I drink decaf coffee. Stop throwing your virtual tomatoes at me, I know I’m in the minority! I know partially because I always get either the dregs or burnt coffee when I order decaf. The other tell-tell sign that people like me are few and far between is that whenever the subject of caf vs. decaf comes up, someone always says, “what’s the point?”
I envision some witty person years ago saying “what’s the point?” in regard to coffee and at the time it was clever and funny. Kind of like the first time someone said “shit happens” or “you want fries with that?” Now, it’s something that people say because they have heard other people say it and it’s an auto-response with no thought behind the words.

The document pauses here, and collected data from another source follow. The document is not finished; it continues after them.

(** Whatever is pushed, a push of at most the capacity is defined and keeps the invariant. *)
Lemma pushData_defined p bs :
  packet_wf p → Z.of_nat (length bs) ≤ MAX_PACKET_SIZE →
  ∃ p' b, pushData p bs = Some (p', b) ∧ packet_wf p' ∧ p_header p' = p_header p.
Proof.
  intros Hp Hb.
  destruct (decide (p_dataSize p + Z.of_nat (length bs) ≤ MAX_PACKET_SIZE)).
  - destruct (pushData_fits p bs) as (p'&?&?&?&?&?); [done..|]. eauto.
  - exists p, false. by rewrite pushData_full by (done || lia).
Qed.

Lemma popData_some p (n : Z) :
  packet_wf p → 0 ≤ n ≤ p_dataSize p →
  ∃ p', popData p n = (p', Some (drop (Z.to_nat (p_dataSize p - n)) (payload p))) ∧
    packet_wf p' ∧ payload p' = take (Z.to_nat (p_dataSize p - n)) (payload p) ∧
    p_header p' = p_header p ∧ p_dataSize p' = p_dataSize p - n.
Proof.
  intros [Hl Hs] Hn. unfold MAX_PACKET_SIZE in *. unfold popData.
  rewrite (proj2 (Z.ltb_ge _ _)) by lia.
  rewrite (wrap_small 16 n) by (unfold in_u; lia).
  rewrite wrap_small by (unfold in_u; lia).
  eexists. split; [|split_and!].
  - f_equal. f_equal. unfold slice, payload. rewrite skipn_firstn_comm. f_equal. lia.
  - split; [exact Hl|]. simpl. unfold MAX_PACKET_SIZE. lia.
  - unfold payload. simpl. rewrite take_take. f_equal. lia.
  - done.
  - done.
Qed.

(** Popping what is at the end of the payload. *)
Lemma popData_app p x y :
  packet_wf p → payload p = x ++ y →
  ∃ p', popData p (Z.of_nat (length y)) = (p', Some y) ∧ packet_wf p' ∧ payload p' = x ∧
    p_header p' = p_header p.
Proof.
  intros Hp E. pose proof (payload_length p Hp) as Hl. rewrite E, length_app in Hl.
  pose proof (proj2 Hp) as Hs.
  destruct (popData_some p (Z.of_nat (length y)) Hp) as (p'&Ep&Hp'&Hpay&Hh&_); [lia|].
  replace (Z.to_nat (p_dataSize p - Z.of_nat (length y))) with (length x) in * by lia.
  exists p'. rewrite Ep, Hpay, E, drop_app_length, take_app_length. done.
Qed.

Lemma popSizedData_app p x y :
  packet_wf p → payload p = x ++ y ++ le_encode 2 (Z.of_nat (length y)) →
  ∃ p', popSizedData p = (p', Some y) ∧ packet_wf p' ∧ payload p' = x ∧ p_header p' = p_header p.
Proof.
  rewrite app_assoc. intros Hp E. unfold popSizedData.
  destruct (popData_app p (x ++ y) _ Hp E) as (p1&E1&Hp1&Hpay1&Hh1). rewrite le_encode_length in E1.
  change (Z.of_nat 2) with 2 in E1. rewrite E1.
  pose proof (payload_length p Hp) as Hl. destruct Hp as [_ Hs]. unfold MAX_PACKET_SIZE in Hs.
  rewrite E, !length_app in Hl. rewrite le_decode_encode by (unfold in_u; simpl; lia).
  destruct (popData_app p1 x y Hp1 Hpay1) as (p2&E2&?&?&?). exists p2. rewrite E2. by split_and!; [| | |congruence].
Qed.

Lemma popData_none p n : p_dataSize p < n → popData p n = (p, None).
Proof. intros. unfold popData. by rewrite (proj2 (Z.ltb_lt _ _)). Qed.
End packet_laws.

#[export] Hint Resolve new_Packet_wf set_header_wf : mrudp.

(** ** Structure codecs *)

Lemma encode_FrameHeader_length h : length (encode_FrameHeader h) = 5%nat.
Proof. done. Qed.

Lemma encode_Ack_length a : length (encode_Ack a) = 4%nat.
Proof. done. Qed.

Definition FrameHeader_wf (h : FrameHeader) : Prop :=
  in_u 16 (fh_id h) ∧ in_u 8 (fh_type h) ∧ in_u 16 (fh_dataSize h).

Lemma decode_encode_FrameHeader h rest :
  FrameHeader_wf h → decode_FrameHeader (encode_FrameHeader h ++ rest) = h.
Proof.
  intros (?&?&?). destruct h as [i t n]; simpl in *. unfold decode_FrameHeader, encode_FrameHeader.
  f_equal; [apply (le_decode_encode 2)|apply (le_decode_encode 1)|apply (le_decode_encode 2)]; done.
Qed.

Lemma decode_encode_Ack a :
  in_u 16 (ack_packetID a) → in_u 16 (ack_delayedMS a) → decode_Ack (encode_Ack a) = a.
Proof.
  intros. destruct a as [i d]; simpl in *. unfold decode_Ack, encode_Ack.
  f_equal; apply (le_decode_encode 2); done.
Qed.

Lemma decode_FrameHeader_wf bs : (5 ≤ length bs)%nat → FrameHeader_wf (decode_FrameHeader bs).
Proof.
  intros. unfold FrameHeader_wf, decode_FrameHeader. simpl.
  assert (∀ o n w, (o + n ≤ 5)%nat → w = 8 * Z.of_nat n → in_u w (le_decode (slice o n bs))) as Hr.
  { intros o n w ? ->. rewrite <-(slice_length o n bs) at 1 by lia. apply le_decode_range. }
  split_and!; apply Hr; lia.
Qed.

Lemma encode_decode_FrameHeader bs :
  (5 ≤ length bs)%nat → encode_FrameHeader (decode_FrameHeader bs) = take 5 bs.
Proof.
  intros. unfold encode_FrameHeader, decode_FrameHeader. cbn [fh_id fh_type fh_dataSize].
  assert (∀ o n, (o + n ≤ 5)%nat → le_encode n (le_decode (slice o n bs)) = slice o n bs) as Hr.
  { intros o n ?. rewrite <-(slice_length o n bs) at 1 by lia. apply le_encode_decode. }
  rewrite !Hr by lia. rewrite app_assoc.
  change (slice 0 2 bs) with (take 2 bs). by rewrite !take_slice.
Qed.

(** ** Claims *)

(** A push is undone by a pop of the same size: as long as the bytes fit, [popData] after
    [pushData] returns exactly the pushed bytes and leaves the packet with its earlier payload,
    size and header. This is how the short and long connection ids, the handshake options and
    the path-challenge fields travel at the end of packets. *)
Theorem popData_pushData (p : Packet) (bs : bytes) :
  packet_wf p → p_dataSize p + Z.of_nat (length bs) ≤ MAX_PACKET_SIZE →
  ∃ p1 p2, pushData p bs = Some (p1, true) ∧
    popData p1 (Z.of_nat (length bs)) = (p2, Some bs) ∧
    payload p2 = payload p ∧ p_dataSize p2 = p_dataSize p ∧ p_header p2 = p_header p.
Proof.
  intros Hp Hfit. destruct (pushData_fits p bs Hp Hfit) as (p1&E1&Hp1&Hpay&Hh&Hs).
  destruct (popData_some p1 (Z.of_nat (length bs)) Hp1) as (p2&E2&_&Hpay2&Hh2&Hs2).
  { destruct Hp. lia. }
  exists p1, p2. pose proof (payload_length p Hp) as Hlen.
  replace (p_dataSize p1 - Z.of_nat (length bs)) with (p_dataSize p) in * by lia.
  rewrite Hpay, <-Hlen in *. rewrite drop_app_length in E2. rewrite take_app_length in Hpay2.
  split_and!; congruence.
Qed.

Lemma popData_pushData_witness :
  ∃ p1 p2, pushData new_Packet [Byte.x01; Byte.x02] = Some (p1, true) ∧
    popData p1 2 = (p2, Some [Byte.x01; Byte.x02]) ∧
    payload p2 = payload new_Packet ∧ p_dataSize p2 = p_dataSize new_Packet ∧
    p_header p2 = p_header new_Packet.
Proof.
  apply (popData_pushData new_Packet [Byte.x01; Byte.x02]); [apply new_Packet_wf|].
  unfold MAX_PACKET_SIZE. simpl. lia.
Defined.

(** The capacity guard of [pushData] does not protect against oversized pushes. It
    computes [MAX_PACKET_SIZE - size] in [size_t], which wraps around for every size above the
    capacity, so the comparison passes and the copy runs past the end of the packet's array. *)
Theorem pushData_oversize_escapes_guard (p : Packet) (bs : bytes) :
  packet_wf p → MAX_PACKET_SIZE < Z.of_nat (length bs) < 2 ^ 63 → pushData p bs = None.
Proof.
  intros [Hl Hs] Hb. unfold MAX_PACKET_SIZE in *. unfold pushData.
  assert (size_t (1500 - Z.of_nat (length bs)) = 2 ^ 64 + 1500 - Z.of_nat (length bs)) as Hw.
  { unfold wrap. symmetry. apply (Z.mod_unique _ _ (-1)); lia. }
  unfold MAX_PACKET_SIZE. rewrite Hw. rewrite (proj2 (Z.ltb_ge _ _)) by lia.
  unfold write_data. rewrite decide_True by lia.
  rewrite mem_copy_eq. unfold memcpy. rewrite decide_False; [done|].
  rewrite length_drop. lia.
Qed.

Lemma pushData_oversize_witness : pushData new_Packet (replicate 1501 Byte.x00) = None.
Proof.
  apply pushData_oversize_escapes_guard; [apply new_Packet_wf|].
  rewrite length_replicate. unfold MAX_PACKET_SIZE. lia.
Defined.

(** For ids [d] apart on the 2^16 circle, the later one compares greater exactly when [d] is in the
    next half circle; only the antipodal distance 2^15 is decided by the numeric values. *)
Lemma id_greater_than_serial (k d : Z) :
  0 ≤ d < 2 ^ 16 →
  id_greater_than (u16 (k + d)) (u16 k) = true ↔
  0 < d < 2 ^ 15 ∨ (d = 2 ^ 15 ∧ u16 k < 2 ^ 15).
Proof.
  intros Hd. unfold id_greater_than. change (u16 (Z.shiftl 1 (2 * 8 - 1))) with 32768.
  assert (u16 (k + d) = u16 k + d ∨ u16 (k + d) = u16 k + d - 65536) as Hkd by wrap_lia.
  pose proof (wrap_range 16 k ltac:(lia)) as Hk. pose proof (wrap_range 16 (k + d) ltac:(lia)) as Hkd'.
  unfold in_u in *. generalize dependent (u16 (k + d)). generalize dependent (u16 k).
  intros a Ha b Hb Hb'. repeat (case_match || rewrite negb_true_iff in * ||
    rewrite Z.ltb_lt in * || rewrite Z.ltb_ge in *); simpl; split; intros; lia.
Qed.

“How ya doing?”Auto-response “good.”
“Does this make me look fat?”Auto-response, “No!”
Silently minding my own business making coffee.
Auto-response, “You drink decaf? What’s the point?”
The point is that if I have caf, I get all jacked up and start to have heart palpitations. The point is that if I drink decaf too late in the day I can’t sleep. That’s the point!
I never thought about it before today, but I love the phrase “what’s the point?” It can immediately deflate any situation like a sharp tack to a balloon. I want to start using it in conversations other than beverage discussions. Like for instance, next time a friend calls to say that she’s pregnant I’m going to say, “What’s the point?” or the next niece to graduate, I’ll show up with a “What’s the point? 2009” mug. When my mom calls to ask when I’m coming home again, you’ve got it. I’m going to stick my hand in the hive and stir it up with a “what’s the point?”